▶ **Data for this task**
= = = = =

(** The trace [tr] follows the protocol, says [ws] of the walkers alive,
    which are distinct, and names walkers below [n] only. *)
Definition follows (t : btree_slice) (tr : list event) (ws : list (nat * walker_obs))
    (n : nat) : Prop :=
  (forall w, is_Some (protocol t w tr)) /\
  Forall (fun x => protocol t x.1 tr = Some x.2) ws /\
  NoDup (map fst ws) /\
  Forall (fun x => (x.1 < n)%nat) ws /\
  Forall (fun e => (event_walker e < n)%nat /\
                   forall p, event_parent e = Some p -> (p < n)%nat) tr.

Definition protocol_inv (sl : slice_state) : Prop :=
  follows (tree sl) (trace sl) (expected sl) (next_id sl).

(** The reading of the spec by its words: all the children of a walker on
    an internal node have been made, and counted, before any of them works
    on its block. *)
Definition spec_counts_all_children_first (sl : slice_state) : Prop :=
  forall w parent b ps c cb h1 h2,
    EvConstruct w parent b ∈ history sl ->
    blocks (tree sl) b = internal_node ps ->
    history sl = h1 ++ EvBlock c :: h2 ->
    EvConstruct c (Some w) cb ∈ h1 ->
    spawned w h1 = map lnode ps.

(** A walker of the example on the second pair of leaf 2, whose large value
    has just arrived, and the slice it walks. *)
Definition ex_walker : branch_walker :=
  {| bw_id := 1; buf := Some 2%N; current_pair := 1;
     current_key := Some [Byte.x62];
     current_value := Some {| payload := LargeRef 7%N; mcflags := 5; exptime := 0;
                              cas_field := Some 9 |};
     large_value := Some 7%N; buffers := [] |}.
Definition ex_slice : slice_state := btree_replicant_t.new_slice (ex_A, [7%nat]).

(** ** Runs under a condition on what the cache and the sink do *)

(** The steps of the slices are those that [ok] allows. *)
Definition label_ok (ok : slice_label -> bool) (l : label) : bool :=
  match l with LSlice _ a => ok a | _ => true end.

= = = = =

▶ **Work to be completed**
Only one stretch of the records above is wanted: the lines between the one holding "spawned w h1 = map lnode ps." and the one holding "current_key := Some [Byte.x62];", inclusive, reproduced exactly.

▶ **Expected answer**
    spawned w h1 = map lnode ps.

(** A walker of the example on the second pair of leaf 2, whose large value
    has just arrived, and the slice it walks. *)
Definition ex_walker : branch_walker :=
  {| bw_id := 1; buf := Some 2%N; current_pair := 1;
     current_key := Some [Byte.x62];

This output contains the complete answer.